--- Materials provided Enclosed Below ---
(** ** Extents *)

(** An extent [(addr, size)] of the file, as [__verify_addfrag] is given
    it. *)
Definition extent : Type := Z * Z.

(** The fragments of an extent: [size / allocsize] of them, from [addr]. *)
Definition extent_covers (allocsize : Z) (ext : extent) (i : Z) : Prop :=
  fst ext <= i < fst ext + snd ext / allocsize.

(** The extent lies inside a frag-map of [n] bits. *)
Definition extent_in_map (allocsize n : Z) (ext : extent) : Prop :=
  0 <= fst ext /\ 0 <= snd ext / allocsize /\
  fst ext + snd ext / allocsize <= n.

(** The frag-map after an extent was charged to it with success: what
    [__verify_addfrag] does to [fragbits] when it returns 0, and [None] when
    it meets a set bit. *)
Definition charge (allocsize : Z) (bits : bitstr_t) (ext : extent)
  : option bitstr_t :=
  let k := snd ext / allocsize in
  if addfrag_test bits (fst ext) 0 (Z.to_nat k) then None
  else Some (if 0 <? k
             then bit_nset bits (fst ext) (wrap32 (fst ext + (k - 1)))
             else bits).

(** The frag-map after the extents of a list were charged one after the
    other, all with success. *)
Fixpoint charge_list (allocsize : Z) (bits : bitstr_t) (exts : list extent)
  : option bitstr_t :=
  match exts with
  | [] => Some bits
  | ext :: exts' =>
      match charge allocsize bits ext with
      | Some bits' => charge_list allocsize bits' exts'
      | None => None
      end
  end.

(** The overflow pages the cells of a disk image refer to. *)
Definition overflow_extents (cells : list WT_CELL_UNPACK) : list extent :=
  omap (fun unpack =>
          match cell_kind unpack with
          | WT_CELL_KEY_OVFL | WT_CELL_VALUE_OVFL =>
              Some (off_addr unpack, off_size unpack)
          | _ => None
          end) cells.

(** The overflow pages the walk reads for a page. *)
Definition page_overflow_extents (page : WT_PAGE) : list extent :=
  match type page with
  | WT_PAGE_COL_VAR | WT_PAGE_ROW_INT | WT_PAGE_ROW_LEAF =>
      match page_dsk page with
      | Some cells => overflow_extents cells
      | None => []
      end
  | _ => []
  end.

(** The extents the walk of a tree charges, in the order of the walk: the
    page, the overflow pages of its cells, the subtrees of its children. *)
Fixpoint tree_extents (ref : WT_REF) : list extent :=
  match ref with
  | mkREF addr size (mkPAGE pa dk u) =>
      (addr, size) :: page_overflow_extents (mkPAGE pa dk u) ++
      match u with
      | COL_INT _ t =>
          (fix go (l : list WT_COL_REF) : list extent :=
             match l with
             | [] => []
             | mkCOL_REF _ r :: l' => tree_extents r ++ go l'
             end) t
      | ROW_INT t =>
          (fix go (l : list WT_ROW_REF) : list extent :=
             match l with
             | [] => []
             | mkROW_REF _ r :: l' => tree_extents r ++ go l'
             end) t
      | _ => []
      end
  end.

(** The extents of the free list. *)
Definition free_extents (btree : WT_BTREE) : list extent :=
  map (fun fe => (fe_addr fe, fe_size fe)) (freeqa btree).

(** The pages of a tree in the order of the walk: a page before the
    subtrees of its children. *)
Fixpoint tree_pages (ref : WT_REF) : list WT_PAGE :=
  match ref with
  | mkREF _ _ (mkPAGE pa dk u) =>
      mkPAGE pa dk u ::
      match u with
      | COL_INT _ t =>
          (fix go (l : list WT_COL_REF) : list WT_PAGE :=
             match l with
             | [] => []
             | mkCOL_REF _ r :: l' => tree_pages r ++ go l'
             end) t
      | ROW_INT t =>
          (fix go (l : list WT_ROW_REF) : list WT_PAGE :=
             match l with
             | [] => []
             | mkROW_REF _ r :: l' => tree_pages r ++ go l'
             end) t
      | _ => []
      end
  end.

(** The page counter after [k] more pages were counted from [fcnt]. *)
Definition fcnt_after (fcnt : Z) (k : nat) : Z :=
  match k with
  | O => fcnt
  | S _ => wrap64 (fcnt + Z.of_nat k)
  end.

(** The state [vs'] is [vs] after [k] pages were counted and the extents
    [exts] charged to the frag-map, all with success, and no message
    added. *)
Definition charges_to (allocsize : Z) (exts : list extent) (k : nat)
    (vs vs' : WT_VSTUFF) : Prop :=
  errx vs' = errx vs /\
  charge_list allocsize (fragbits vs) exts = Some (fragbits vs') /\
  fcnt vs' = fcnt_after (fcnt vs) k /\
  progress vs' = progress vs ++ progress_ticks (fcnt vs) k.

(** A step that, when it returns 0, has counted [k] pages and charged the
    extents [exts]. *)
Definition ok_charges (allocsize : Z) (exts : list extent) (k : nat)
    (f : verify_fn) : Prop :=
  forall vs vs', f vs = (0, vs') -> charges_to allocsize exts k vs vs'.
Lemma month_day_spec leap n :
  0 <= n < 365 + b2z leap ->
  let '(m, d) := month_day leap n in
  1 <= m <= 12 /\ 1 <= d <= dim leap m /\ dbm leap m + d - 1 = n.
Proof.
  intros Hn. destruct leap; simpl b2z in Hn.
  - apply (check_doy_spec true 366 0); [vm_compute; reflexivity|lia].
  - apply (check_doy_spec false 365 0); [vm_compute; reflexivity|lia].
Qed.

Ltac month_cases m H :=
  let Hm := fresh "Hm" in
  assert (Hm : m = 1 \/ m = 2 \/ m = 3 \/ m = 4 \/ m = 5 \/ m = 6 \/ m = 7 \/
               m = 8 \/ m = 9 \/ m = 10 \/ m = 11 \/ m = 12) by lia;
  clear H; repeat (destruct Hm as [->|Hm]); try subst m.

Lemma dbm_lt leap m m' :
  1 <= m <= 12 -> 1 <= m' <= 12 -> m < m' ->
  dbm leap m + dim leap m <= dbm leap m'.
Proof.
  intros H1 H2 Hlt.
  destruct leap; month_cases m H1; month_cases m' H2;
    try lia; vm_compute; congruence.
Qed.

Lemma dbm_dim_le leap m :
  1 <= m <= 12 ->
  0 <= dbm leap m /\ 28 <= dim leap m <= 31 /\
  dbm leap m + dim leap m <= 365 + b2z leap.
Proof.
  intros H1.
  destruct leap; month_cases m H1; vm_compute; intuition congruence.
Qed.

Lemma month_day_unique leap m d :
  1 <= m <= 12 -> 1 <= d <= dim leap m ->
  month_day leap (dbm leap m + d - 1) = (m, d).
Proof.
  intros Hm Hd.
  pose proof (dbm_dim_le leap m Hm) as (Hb0 & _ & Hb).
  pose proof (month_day_spec leap (dbm leap m + d - 1)) as Hs.
  destruct (month_day leap (dbm leap m + d - 1)) as [m' d'].
  destruct Hs as (Hm' & Hd' & Heq); [lia|].
  destruct (Z.lt_trichotomy m m') as [Hlt|[->|Hgt]].
  - pose proof (dbm_lt leap m m' Hm Hm' Hlt). lia.
  - f_equal; lia.
  - pose proof (dbm_lt leap m' m Hm' Hm Hgt). lia.
Qed.

Lemma ord2ymd_eq n :
  ord2ymd n =
  let n := n - 1 in
  let n400 := n / DI400Y in
  let n := n mod DI400Y in
  let n100 := n / DI100Y in
  let n := n mod DI100Y in
  let n4 := n / DI4Y in
  let n := n mod DI4Y in
  let n1 := n / 365 in
  let n := n mod 365 in
  let year := n400 * 400 + 1 + n100 * 100 + n4 * 4 + n1 in
  if (n1 =? 4) || (n100 =? 4) then (year - 1, 12, 31)
  else
    let '(m, d) := month_day (leap_of n100 n4 n1) n in
    (year, m, d).
Proof.
  unfold ord2ymd, month_day, leap_of. cbv zeta.
  destruct (_ || _); [reflexivity|].
  destruct (_ <? _); reflexivity.
Qed.

Lemma div_mod_digit k q r :
  0 <= r < k -> (r + q * k) / k = q /\ (r + q * k) mod k = r.
Proof.
  intros Hr. rewrite Z.div_add, Z.mod_add by lia.
  rewrite Z.div_small, Z.mod_small by lia. lia.
Qed.

(** Peel the digit [q] of weight [k] off the day number in the goal. *)
Ltac peel q k rest :=
  let Hd := fresh "Hd" in
  let Hm := fresh "Hm" in
  destruct (div_mod_digit k q rest) as [Hd Hm]; [lia|];
  rewrite ?Hd, ?Hm; clear Hd Hm.

Lemma ord2ymd_regular a b c e r :
  0 <= b < 4 -> 0 <= c < 25 -> 0 <= e < 4 -> 0 <= r < 365 ->
  ord2ymd (day_number a b c e r + 1) =
    let '(m, d) := month_day (leap_of b c e) r in
    (400 * a + 100 * b + 4 * c + e + 1, m, d).
Proof.
  intros Hb Hc He Hr. rewrite ord2ymd_eq.
  unfold day_number, DI400Y, DI100Y, DI4Y. cbv zeta.
  replace (146097 * a + 36524 * b + 1461 * c + 365 * e + r + 1 - 1)
    with ((r + e * 365 + c * 1461 + b * 36524) + a * 146097) by lia.
  peel a 146097 (r + e * 365 + c * 1461 + b * 36524).
  peel b 36524 (r + e * 365 + c * 1461).
  peel c 1461 (r + e * 365).
  peel e 365 r.
  replace (e =? 4) with false by (symmetry; apply Z.eqb_neq; lia).
  replace (b =? 4) with false by (symmetry; apply Z.eqb_neq; lia).
  simpl orb. cbv iota.
  destruct (month_day _ r) as [m d]. f_equal. f_equal. lia.
Qed.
--- End of Enclosed Materials provided ---
* Problem details: All that is needed is how many lines of the data contain "apply", stated as a number.

* Output of the task: 4